The CN20K TAD PMU is based on the CN10K design but differs in the
layout of PFC/PRF register offsets relative to each TAD base, and
introduces additional events. These offsets are selected by the driver
based on the compatible string and are not described via DT properties.
Because of this, "marvell,cn10k-tad-pmu" cannot be used as a fallback
for CN20K, as it would result in incorrect register programming.
Add support for "marvell,cn20k-tad-pmu" by:
- Introducing a TAD_PMU_V3 profile with CN20K-specific register bases
- Extending the event map for new CN20K events
- Matching the PMU via OF and ACPI (MRVL000F)
Signed-off-by: Geetha sowjanya <gakula@marvell.com>
---
Changelog (since v2)
--------------------
- Validate the eventId using an appropriate mask to ensure
it is restricted to 8 bits.
Changelog (since v1)
--------------------
- Hide V3-only events on CN10K via sysfs is_visible and reject them in
event_init.
- Use CN20K-specific MPAM PRF bits (MATCH_MPAMNS, partid << 10) for V3;
software partid is limited to nine bits so this does not collide with
the fixed bit at 25.
- Reset hwc->prev_count when starting counters so reads match cleared HW.
drivers/perf/marvell_cn10k_tad_pmu.c | 54 ++++++++++++++++++++++++++--
1 file changed, 52 insertions(+), 2 deletions(-)

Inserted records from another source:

(** ** Histograms *)
Lemma f64_leb_finite m e m' e' : f64_leb (S754_finite false m e) (S754_finite false m' e') = true <-> e < e' \/ (e = e' /\ Z.pos m <= Z.pos m').
Proof.
  unfold f64_leb, SFleb. cbn. change (Pos.compare_cont Eq m m') with (Pos.compare m m').
  destruct (Z.compare_spec e e'); [destruct (Pos.compare_spec m m') |..]; split; intros H'; try reflexivity; try discriminate H'; lia.
Qed.
Lemma f64_leb_trans x m e m' e' : f64_leb (S754_finite false m e) (S754_finite false m' e') = true ->
  f64_leb x (S754_finite false m e) = true -> f64_leb x (S754_finite false m' e') = true.
Proof. destruct x as [s|[|]| |[|] mx ex]; try reflexivity; try discriminate. rewrite !f64_leb_finite. lia. Qed.
Definition positive_float (b : float64) : bool := match b with S754_finite false _ _ => true | _ => false end.
Lemma f64_leb_positive x b c : positive_float b = true -> positive_float c = true -> f64_leb b c = true -> f64_leb x b = true -> f64_leb x c = true.
Proof. destruct b as [| | |[|]], c as [| | |[|]]; try discriminate. intros _ _. apply f64_leb_trans. Qed.

(** An observation: method, route, status and duration. *)
Definition Observation : Type := string * string * Z * Duration.
Definition observe_all (l : list Observation) (m : Metrics) : Metrics :=
  fold_left (fun m '(method, route, status, duration) => ObserveHTTPRequest method route status duration m) l m.
Definition with_key (key : httpMetricKey) (l : list Observation) : list Observation :=
  List.filter (fun '(method, route, status, _) => bool_decide (metric_key method route status = key)) l.
(** The observations that took at most [bound]. *)
Definition within (bound : float64) (l : list Observation) : list Observation := List.filter (fun '(_, duration) => f64_leb (observed_seconds duration) bound) l.

Lemma with_key_app key l o : with_key key (l ++ [o]) = with_key key l ++ with_key key [o].
Proof. apply List.filter_app. Qed.
Lemma within_cons bound o l : llen (within bound (o :: l)) = Z.b2z (f64_leb (observed_seconds (snd o)) bound) + llen (within bound l).
Proof. destruct o as [r d]. unfold within, llen. cbn [List.filter snd]. destruct (f64_leb _ _); cbn [length Z.b2z]; lia. Qed.
Lemma within_app bound l o : llen (within bound (l ++ [o])) = llen (within bound l) + Z.b2z (f64_leb (observed_seconds (snd o)) bound).
Proof. destruct o as [r d]. unfold within. rewrite List.filter_app. unfold llen. rewrite length_app, Nat2Z.inj_add. f_equal. cbn [List.filter snd]. by destruct (f64_leb _ _). Qed.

diff --git a/drivers/perf/marvell_cn10k_tad_pmu.c b/drivers/perf/marvell_cn10k_tad_pmu.c
index 69a6648fa664..cd81bf8ff569 100644
--- a/drivers/perf/marvell_cn10k_tad_pmu.c
+++ b/drivers/perf/marvell_cn10k_tad_pmu.c
@@ -17,11 +17,14 @@
#define TAD_PRF_OFFSET 0x900
#define TAD_PFC_OFFSET 0x800
+#define TAD_PRF_NS_OFFSET 0x30900
+#define TAD_PFC_NS_OFFSET 0x30800
#define TAD_PFC(base, counter) ((base) | ((u64)(counter) << 3))

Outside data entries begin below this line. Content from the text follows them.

(* ===== verification/ProcessFixtures.v ===== *)
(** * Concrete runs of the process

    A world that counts what is open, and the witnesses of the theorems about
    the process. Nothing here models code. *)
From S2P Require Import Prelude Errors GoStrings GoTime GoJson External Domain MarketData Calendar CatchUp Incremental Ports Registry Ingestion Service Fixtures ManualTasks Worker Application Listing Subscriptions IngestionQueries MarketQueries InstrumentOptions ProviderStatus GoText GoJsonTree HttpCore HttpQueries HttpManagement ProviderClient Bybit CoinGecko Longbridge Config ServiceHost Observability HttpServer Main ProcessFacts ServerFacts.
Open Scope go_scope.

(** What is open, and how often something was opened. *)
Definition Opened : Type := Z * Z.
Definition none {A} : M Opened A := mthrow (Plain "unavailable").
Definition opening : M Opened unit := fun w => (Ok tt, (fst w + 1, snd w + 1)).
Definition closing : M Opened unit := fun w => (Ok tt, (fst w - 1, snd w)).
#[local] Instance any_url : HttpLib := {|
  url_Parse _ := Some (mkURL "https" "api.test" false EmptyString EmptyString EmptyString); http_ParseTime _ := None |}.
#[local] Instance no_http : HttpClient Opened := {| http_NewRequest _ := None; http_Do _ _ := none |}.
#[local] Instance sdk_client : Client Opened := {| client_Quote _ := none; client_HistoryCandlesticksByOffset _ _ _ _ := none; client_Close := closing |}.
#[local] Instance sdk : Sdk Opened := {| sdk_Config := unit; lbconfig_New := mret tt; lbquote_NewFromCfg _ := opening |}.
#[local] Instance sdk_errors : SdkErrors := {| as_LBError _ := None; as_netError _ := false |}.
#[local] Instance pool : PgxPool Opened := {|
  pgx_Config := unit; pgx_ParseConfig _ := Ok tt; pgx_limits c _ := c; pgxpool_NewWithConfig _ := opening; pool_Close := closing |}.
#[local] Instance database : ReadinessDB Opened := {| db_Ping := mret tt; db_AppliedVersion := mret LatestVersion |}.
#[local] Instance no_catalog : QueryCatalog Opened.
Proof. split; intros; exact none. Defined.
#[local] Instance no_bars : BarReader Opened.
Proof. split; intros; exact none. Defined.
#[local] Instance no_quotes : LatestQuoteReader Opened.
Proof. split; intros; exact none. Defined.
#[local] Instance no_options : InstrumentOptionsReader Opened.
Proof. split; intros; exact none. Defined.
#[local] Instance no_subscriptions : SubscriptionStore Opened.
Proof. split; intros; exact none. Defined.
#[local] Instance no_queries : IngestionQueryReader Opened.
Proof. split; intros; exact none. Defined.
#[local] Instance no_backfills : BackfillStore Opened.
Proof. split; intros; exact none. Defined.
#[local] Instance no_manual_tasks : ManualTaskStore Opened.
Proof. split; intros; exact none. Defined.
#[local] Instance no_ingestion : IngestionStore Opened.
Proof. split; intros; exact none. Defined.
#[local] Instance no_metrics : MetricsRegistry Opened := {| metrics_state := none; metrics_update _ := mret tt |}.
#[local] Instance no_log : LogSink Opened := {| log_write _ := mret tt |}.
Definition at_morning : M Opened Time := mret morning.
Definition not_canceled : M Opened (option error) := mret None.
Definition next_id : M Opened ID := mret (uuid7 9).
Definition no_tasks (_ : Time) : M Opened TaskMetricsSnapshot := none.
Definition no_statuses (_ : Time) : M Opened (list ProviderStatusSource) := none.
Definition failing_host (components : list (Component Opened)) : M Opened unit := mthrow (Plain "worker component failed").

(** ** A worker of two providers, whose host fails *)
Definition worker_environment (name : string) : option string :=
  if name =s "MARKET_INFO_DATABASE_URL" then Some "postgres://db"%string
  else if name =s "MARKET_INFO_ENABLED_PROVIDERS" then Some "longbridge,coingecko"%string
  else None.
Lemma opened_accounted : accounted not_canceled next_id failing_host fst 1 1.
Proof.
  split; try (intros w r w' [= <- <-] _; cbn; lia); intros c w r w' [= <- <-] _; cbn; lia.
Qed.
Definition worker_run : M Opened unit := run no_tasks no_statuses at_morning not_canceled next_id failing_host worker_environment ["worker"%string].
Lemma run_releases_witness : is_ok (fst (worker_run (0, 0))) = false /\ fst (snd (worker_run (0, 0))) = 0 /\ snd (snd (worker_run (0, 0))) = 2.
Proof.
  split; [reflexivity |]. split; [| reflexivity].
  apply (run_releases no_tasks no_statuses at_morning not_canceled next_id failing_host fst 1 1 opened_accounted worker_environment ["worker"%string]
    (0, 0) (fst (worker_run (0, 0)))); [apply surjective_pairing | vm_compute; discriminate].
Defined.

(** ** CoinGecko with the default pages *)
Definition nyse_calendar : TradingCalendar :=
  match NewNYSECalendar [] with Ok c => nyse_TradingCalendar c | _ => mkTradingCalendar None (fun _ => Diverge) (fun _ => Diverge) (fun _ => Diverge) (fun _ => Diverge) end.
Definition worker_config : Config.Config := match LoadForMode worker_environment RuntimeModeWorker with Ok c => c | _ => default_config worker_environment end.
Lemma worker_config_loaded : LoadForMode worker_environment RuntimeModeWorker = Ok worker_config.
Proof. reflexivity. Qed.
Definition worker_registry : Registry Opened * nat :=
  match fst (buildAdapterRegistry at_morning not_canceled worker_config nyse_calendar (0, 0)) with Ok r => r | _ => (mkRegistry ∅ [], O) end.
Lemma worker_registry_built :
  buildAdapterRegistry at_morning not_canceled worker_config nyse_calendar (0, 0) = (Ok (fst worker_registry, snd worker_registry), (1, 1)).
Proof. reflexivity. Qed.
Definition fx_reference : ProviderInstrumentRef := {|
  ref_ProviderInstrumentID := uuid7 4; ref_ProviderInstrumentCode := "provider.coingecko.usdt-usd"; ref_InstrumentID := uuid7 2;
  ref_AssetID := uuid7 1; ref_ProviderCode := "coingecko"; ref_ProviderMarket := "fx"; ref_AssetType := AssetTypeFX;
  ref_InstrumentType := InstrumentTypeFX; ref_ExternalSymbol := "tether"; ref_InstrumentCode := "instrument.fx.usdt-usd";
  ref_InstrumentSymbol := "USDTUSD"; ref_QuoteCurrency := "USD"; ref_Metadata := "{}" |}.
Definition default_page : FetchBarsRequest :=
  mkFetchBarsRequest fx_reference BarInterval1Day (Date_UTC 2026 7 25 0 0) (Date_UTC 2026 7 27 0 0) 500 EmptyString.
Definition default_service_config : Ingestion.Config := Ingestion.mkConfig 500 20 defaultRetryBackoffs Hour.
Definition any_coingecko : MarketDataAdapter Opened :=
  CoinGecko.market_data_adapter at_morning not_canceled (mkHttpAdapter "coingecko" (mkURL "https" "api.test" false EmptyString EmptyString EmptyString) "test" 4096).
Lemma coingecko_default_pages_witness :
  IngestionBarsPerPage worker_config = 500
  /\ exists e, fetchAllBars default_service_config (fst worker_registry) not_canceled any_coingecko default_page (1, 1) = (Err e, (1, 1))
       /\ fail_ErrorCode (failureCommit default_service_config claim e morning) = "provider_limit_exceeded"%string.
Proof.
  split; [reflexivity |].
  destruct (coingecko_default_pages at_morning not_canceled worker_environment RuntimeModeWorker worker_config nyse_calendar (0, 0) (fst worker_registry)
    (snd worker_registry) (1, 1) default_service_config eq_refl worker_config_loaded (or_introl eq_refl) worker_registry_built eq_refl) as (_ & _ & H).
  destruct (H any_coingecko default_page (1, 1) (1, 1) eq_refl eq_refl eq_refl eq_refl eq_refl eq_refl eq_refl eq_refl) as (e & He & Hc).
  exists e. split; [exact He | apply Hc].
Defined.

(** ** A configuration of both modes *)
Definition all_environment (name : string) : option string :=
  if name =s "MARKET_INFO_ADMIN_BEARER_TOKEN" then Some "s3cret-token"%string else worker_environment name.
Definition all_config : Config.Config := match LoadForMode all_environment RuntimeModeAll with Ok c => c | _ => default_config all_environment end.
Lemma nyse_built : exists nyse, NewNYSECalendar [] = Ok nyse.
Proof. eexists. reflexivity. Qed.
Lemma opened_collaborators : collaborators next_id not_canceled.
Proof.
  split.
  - intros w. by exists w.
  - intros w. exists (uuid7 9), w. split; [reflexivity |]. split; reflexivity.
  - intros w. by exists tt, w.
  - intros c w. by eexists.
Qed.
Lemma accepted_configuration_witness :
  LoadForMode all_environment RuntimeModeAll = Ok all_config /\ ParsePoolConfig (pool_config all_config) = Ok tt
  /\ is_ok (buildHTTPServer no_tasks no_statuses at_morning next_id all_config) = true
  /\ is_ok (fst (buildBackgroundComponents at_morning not_canceled next_id all_config (0, 0))) = true.
Proof.
  assert (LoadForMode all_environment RuntimeModeAll = Ok all_config) as Hload by reflexivity. destruct nyse_built as [nyse Hnyse].
  destruct (accepted_configuration no_tasks no_statuses at_morning next_id not_canceled opened_collaborators all_environment RuntimeModeAll all_config nyse
    Hload Hnyse) as (Hpool & Hhttp & Hworker).
  split; [exact Hload |]. split; [exact Hpool |]. split; [apply Hhttp; discriminate |].
  rewrite Hworker by discriminate. reflexivity.
Defined.

(** ** A request without the token *)
Definition list_runs : Request := mkRequest "GET" EmptyString {[RequestIDHeader := [(requestIDPrefix ++ uuid_String (uuid7 9))%string]]} ∅ EmptyString
  (mkHttpContext None (mkContext None None)).
Definition runs_path : string := "/api/market-info/v1/ingestion-runs".
Definition all_server : ServerConfig * (string -> Handler Opened) :=
  match buildHTTPServer no_tasks no_statuses at_morning next_id all_config with
  | Ok s => s | _ => (mkServerConfig EmptyString 0 0 0 0, fun _ writer _ => mret writer) end.
Lemma all_server_built : buildHTTPServer no_tasks no_statuses at_morning next_id all_config = Ok (fst all_server, snd all_server).
Proof. reflexivity. Qed.
Definition refused_run : result ResponseWriter * Opened := snd all_server runs_path new_response list_runs (0, 0).
Lemma management_needs_token_witness : exists response, fst refused_run = Ok response /\ rw_Status response = Some 401.
Proof.
  destruct (management_needs_token no_tasks no_statuses at_morning next_id all_config (fst all_server) (snd all_server) runs_path
    ("GET " ++ ingestionRunsPath)%string list_runs (0, 0) (fst refused_run) (snd refused_run) all_server_built) as [H _].
  - do 4 right. left. reflexivity.
  - intros E. apply (f_equal is_nil) in E. vm_compute in E. discriminate E.
  - reflexivity.
  - intros token Ht. exfalso. apply (f_equal is_ok) in Ht. vm_compute in Ht. discriminate Ht.
  - apply surjective_pairing.
  - assert (is_ok (fst refused_run) = true) as Hok by (vm_compute; reflexivity). destruct (fst refused_run) as [response|e|]; [| discriminate Hok..].
    exists response. split; [reflexivity |]. destruct (H response eq_refl) as [H'|[_ H']]; [exact H' | vm_compute in H'; discriminate H'].
Defined.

#define TAD_PRF(base, counter) ((base) | ((u64)(counter) << 3))
#define TAD_PRF_CNTSEL_MASK 0xFF
#define TAD_PRF_MATCH_PARTID BIT(8)
#define TAD_PRF_PARTID_NS BIT(10)
+#define TAD_PRF_MATCH_MPAMNS BIT(25)
/*
* config1: bits 0..8 MPAM partition id (including 0); bit 9 requests
* filtering for MPAM-capable events. All-zero config1 means no filter.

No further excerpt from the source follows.